Today the US took its next-to-last stab at calculating First Quarter GDP, and the downward revision was impressive even by recent standards. It now appears that the economy, well, here’s how Bloomberg puts it:
Gross domestic product fell at a 2.9 percent annualized rate, more than forecast and the worst reading since the same three months in 2009, after a previously reported 1 percent drop, the Commerce Department said today in Washington. It marked the biggest downward revision from the agency’s second GDP estimate since records began in 1976. The revision reflected a slowdown in health care spending.
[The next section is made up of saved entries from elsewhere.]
(** * gogotelehash: switch controller, cipher-set helpers and NAT mapper

    A shallow embedding of three source files of the repository:

    - package [cipherset] (it follows the bridge test in
      [internal/modules/bridge/bridge_test.go]): [SelectCSID],
      [Parts.MarshalJSON], [Parts.UnmarshalJSON];
    - [controller_main.go]: the mailbox loop of [main_controller];
    - [transports/nat/nat_transport.go]: the NAT mapper.

    Go maps are [gmap]s.  Pointers to heap objects that the code shares
    between two maps are modelled by keeping both maps and writing through
    both where the code writes through an alias.  Calls on collaborators
    that are not part of these files (the JSON codec, the NAT device, the
    wrapped transport, line objects) are either interfaces (type classes)
    or recorded as events in the trace an operation returns. *)

From Stdlib Require Import ZArith Strings.Byte Strings.Ascii Strings.String.
From stdpp Require Import gmap strings list fin_maps pretty.

Local Open Scope Z_scope.

(** ** Iterating over a Go map

    [for k, v := range m] visits every entry once, in an order the
    language leaves unspecified.  [range m] is one such enumeration; the
    only thing known about it is that it is a permutation of the
    entries. *)

Class GoRange := {
  range : ∀ {K} `{Countable K} {V}, gmap K V → list (K * V);
  range_perm : ∀ {K} `{Countable K} {V} (m : gmap K V),
      range m ≡ₚ map_to_list m
}.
And this, believe it or not, is still an unrealistically positive spin on the actual numbers. The Consumer Metrics Institute (CMI) specializes in finding the truth in the Bureau of Economic Analysis’ statistical fog, and here’s a telling paragraph in CMI’s longer, must-read report:
And lastly, for this report the BEA assumed annualized net aggregate inflation of 1.27%. During the first quarter (i.e., from January through March) the growth rate of the seasonally adjusted CPI-U index published by the Bureau of Labor Statistics (BLS) was over a half percent higher at a 1.80% (annualized) rate, and the price index reported by the Billion Prices Project (BPP — which arguably reflected the real experiences of American households while recording sharply increasing consumer prices during the first quarter) was over two and a half percent higher at 3.91%. Under reported inflation will result in overly optimistic growth data, and if the BEA’s numbers were corrected for inflation using the BLS CPI-U the economy would be reported to be contracting at a -3.51% annualized rate. If we were to use the BPP data to adjust for inflation, the first quarter’s contraction rate would have been an horrific -5.62%.
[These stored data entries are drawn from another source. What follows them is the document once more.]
(* ===== verification/_CoqProject ===== *)
-Q . S2P
Prelude.v
Text.v
Object.v
Concrete.v
Ticket.v
Event.v
Graph.v
GraphSort.v
Reducer.v
Authority.v
Store.v
Engine.v
EngineRuns.v
Codec.v
Stream.v
Config.v
Shell.v
Session.v
Wordlist.v
Mnemonic.v
Wire.v
Sync.v
Peers.v
Admission.v
Transfer.v
Client.v
SyncRuns.v
ClientRuns.v
Node.v
NodeRuns.v
Service.v
ServiceRuns.v
Screen.v
Terminal.v
TerminalRuns.v
Desktop.v
Local.v
Window.v
WindowRuns.v
Cli.v
CliRuns.v
Machine.v
Address.v
Install.v
Startup.v
StartupRuns.v
Endpoint.v
Pty.v
WindowsService.v
Launch.v
LaunchRuns.v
That’s right, the government is assuming that inflation is running at a rate of 1.27%. To anyone who eats (beef, eggs, and citrus prices are up 9%, 5%, and 22%, respectively, in the past year) or drives (gasoline is at record highs in many states) this seems just a tad on the optimistic side. As CMI noted, MIT’s Billion Prices Project, which monitors real-time pricing across the Internet, is rising at a nearly 4% rate, which for most people probably feels more accurate.
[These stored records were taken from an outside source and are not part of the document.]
(* ===== verification/Prelude.v ===== *)
(** A model of FORTIQ, a remote administration system, and the theorems that make it
    correct.

    * The program

    A node keeps support tickets. Every change of a ticket is an event signed by a node and
    kept as an immutable object; the objects form a graph by their parents, and the state
    of the tickets is the reduction of that graph. Nodes exchange objects, tickets, messages
    and files over libp2p, and open remote shells on one another. What an operator may do
    on another node is proved by a certificate of the owner, whose key comes from a phrase
    of 24 words. A service runs the node and answers the local user over a socket; the
    command line and the desktop application are its clients, and the latter shows a remote
    shell on a terminal of its own.

    * The files, and the code they model

    Common:
    - Prelude: results, the state and error monad [StateM] with [let!], machine widths, byte
      strings, generic lemmas;
    - Text: strings, byte orders, sorting by a comparison, white space, B-tree lists;
    - Stream: readers, writers and JSON.

    [crates/fortiq-core]:
    - Object ([object/{id,signature,envelope}.rs]), Ticket ([ticket/{state,events}.rs]), Event
      ([event/{model,heads}.rs]): the data;
    - Graph and GraphSort ([event/graph.rs]): the graph, and Kahn's algorithm;
    - Reducer ([reducer/ticket.rs]): from the graph to tickets;
    - Store ([store/{object_store,fs}.rs]): the trait [ObjectStore] as a class with its laws,
      and the file system that implements it, with a fault possible at every write and when its
      directories are made;
    - Engine ([engine.rs]): the tickets of a node, over any [ObjectStore], and its outbox, where
      each call of the disk can fail and a file be skipped;
    - Authority ([authority/{policy,workspace}.rs]), Mnemonic and Wordlist
      ([authority/mnemonic.rs] and its word list): certificates, the genesis, the phrase;
    - Codec ([codec.rs]): bounded CBOR;
    - Config ([lib.rs], [ipc.rs], [self_support.rs]): configuration, paths, local requests.

    [crates/fortiq-shell/src/lib.rs]: Shell (handshakes and frames) and Session (the serving
    tasks and the client of a shell) and Pty (the process behind it, on Linux and on Windows).

    [crates/fortiq-p2p/src/node.rs]: Wire (messages and proofs), Sync (the handlers of ticket
    and chat requests), Peers (the registry of peers), Admission (granting a shell), Transfer
    (receiving a file), Client (the operator's side of a shell and of a file), Node (a turn of the
    event loop, which calls all of them) and Launch (how [run] sets up the swarm of a service
    that Startup started, and all the turns of its loop).

    [apps/fortiq-service/src/ipc_server.rs]: Service (the operator session, the local requests,
    staged files, the terminal bridge) and Endpoint (how the Unix sockets are opened; the
    descriptor and the instances of the Windows pipes).

    [apps/fortiq-service/src/main.rs], with the identities of [fortiq-p2p] and [fortiq-core] and
    [service_manager.rs]: Machine (system calls, programs that make them, and processes that
    run any number of programs in any order), Address (the address to listen on), Install (the
    systemd unit; also the settings and the lock of the desktop), WindowsService (the calls to the
    Windows service manager, and the run under it) and Startup (what a process does until the
    node runs).

    [apps/fortiq-desktop/src]: Screen ([terminal/{screen,parser,keymap}.rs]: the screen, its
    sequences, the keys), Terminal ([ipc.rs] and [terminal/session.rs]: a request to the
    service, the two tasks of a session), Desktop ([backend.rs] and its data: the actor and the
    shells it opens), Local (the desktop's requests run by Service) and Window ([main.rs]: what
    the window sends and shows).

    [apps/fortiq-cli/src]: Cli (the commands, and the shell).

    Concrete and the files whose names end in Runs (EngineRuns, SyncRuns, ClientRuns, NodeRuns,
    ServiceRuns, TerminalRuns, WindowRuns, CliRuns, StartupRuns, LaunchRuns) hold executable instances of
    the interfaces and runs on them: the witnesses that the hypotheses of the theorems can hold.

    Definitions keep the names of the code, a method with its type in front
    ([Genesis_verify]). Integers are [N] with their width written where it matters; a map is
    a [gmap]; a path is its list of components; an operation that can fail is a function to
    [result], and one that changes its object before it fails also gives the object it
    leaves. Concurrent parts (Session, Admission, Transfer, Node, Terminal, Desktop, the shell of
    Cli, the processes of Machine, the two sockets of Endpoint) are step functions over explicit events, and their theorems
    are about any sequence of them.

    * Interfaces

    Code outside the repository is a class of operations, with the documented behaviour the
    code relies on as a class of laws: [Crypto] (BLAKE3, Ed25519), [Hex], [Sha256], [Hkdf],
    [BodyCodec], [ObjectCodec] and [Cbor] (ciborium on the types encoded), [Json]
    (serde_json), [OutboxCodec], [Toml] and [SettingsToml], [Libp2p] (peer ids and addresses), [Keypairs]
    (its key files), [Uuid], [Vte] (the splitting of terminal sequences, of which nothing is assumed) and [UnicodeText]
    (upper case, quoting). [JsonText] adds that a JSON text is UTF-8 without line feeds. No law says that a hash or a signature cannot be
    forged: where that matters a theorem says what a collision or a signature would have to
    be. [ErrorText] is the text of an engine error. Clocks, random values and what the disk,
    the channels and the peers answer are arguments.

    Two more classes are interfaces between parts. [Daemon] (Desktop) is what the actor of the
    desktop calls, and [DaemonLaws] what it counts on: a ticket keeps its client. Desktop is
    proved against them, and Local discharges them for the service itself. [CliService] (Cli) is
    what a command asks; its instance [local_cli] is the service behind its socket.

    * The theorems

    - Data: signed objects bind their content; the graph is acyclic, its heads are exact, the
      sort is the order by clock; the reduction does not depend on the order of delivery
      and keeps stores well formed; the bounded decoder accepts the grammar of definite
      lengths and always ends; a phrase and its entropy correspond.
    - Engine and store: the file system implements the store; each mutation does what it
      says on every branch, with what is on the disk afterwards; remote objects; restarting
      gives the same tickets; two engines with the same events agree.
    - Authority: what makes a certificate, a proof or a signed change acceptable, on both
      sides; what peers may read and change; when a shell is granted, and that revoking it
      is final; when a file is taken, and that it is the file sent; who opened the operator
      session there is.
    - Protocols: frames, handshakes, offers and dialogues are read as they were written;
      sessions deliver in order and end when the peer is silent, but not while a frame that was
      read waits in a full channel; over any run of a node that was launched every caller of the
      event loop is answered once or still waits; a stored request stays until an answer settles
      it, and is sent on every connection of its peer on which the outbox can be read.
    - Terminal: the screen keeps its shape whatever a shell sends, and shows the text printed;
      a session shows its frames and sends what is typed, in order, as long as no size is taken in
      the middle of a frame.
    - Desktop and command line: client and service agree on each line; the desktop opens a
      shell to the client of the ticket only, its window shows what the service has after a
      refresh; a command that ends well did what it says and says what it did; and where they fall short (a shell
      that was replaced still speaks, a lock that was not done is reported).
    - Start: on a Unix services that share an identity file have one key, however they start, fail
      or are killed (elsewhere a race loses it), and no two hold one lock; a service goes by the
      genesis of its disk, which verifies; what a torn write or a race leaves; the unit installed, and
      what the Windows manager is asked and told; the sockets are never open to others while
      they are set up, and the pipes only to administrators and operators; which process a
      shell is.

    * Fuel

    Loops without a structural argument take fuel, and a theorem says the fuel chosen is
    enough: the number of events for Kahn's algorithm, the input's length for the CBOR
    scanner, the frames of a stream and the lines of a connection, the number of chunks of
    a file, the length of a line for its rows.

    * What is not modelled

    Locks inside a process: each operation of the engine or of the service is one step; the
    interleavings considered are those of operations, transfers, sessions, events of loops and
    system calls at the start. Texts of errors that format an error of another library are
    reduced to their prefix. On Windows, its paths, the lock and the settings there, the conversion
    of group names and descriptors by its API and the check of the handle of a staged file (how an
    identity is written there, and the shell, are modelled). What libp2p does with the behaviours it
    is given; the terminal driver behind the PTY, and the environment that [portable_pty] gives a
    child before the command adds to it; building the window; the parsing of arguments by clap, the runtime and the logs; the file picker.
    Arithmetic is that of a release build, which wraps. *)

From Stdlib Require Export Strings.Byte Lia ZifyN ZifyNat ZifyBool.
From stdpp Require Export base numbers gmap sorting strings list vector countable.
Export list_basics.list list_relations.list list_monad.list list_misc.list
  list_tactics.list list_numbers.list.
So why is Washington using such deceptive inflation numbers when calculating GDP? Because 1) it makes the economy look bigger, which makes US economic policy look more effective and its architects more competent, and 2) they can get away with it. Most media accounts of this and other economic statistics simply repeat the headline number without considering how it was calculated, so what the government says is exactly what most people hear. Only in the sound money community is this debated, and that’s far too small a forum to affect general perception.
But an effective lie is still a lie, and this one is a whopper.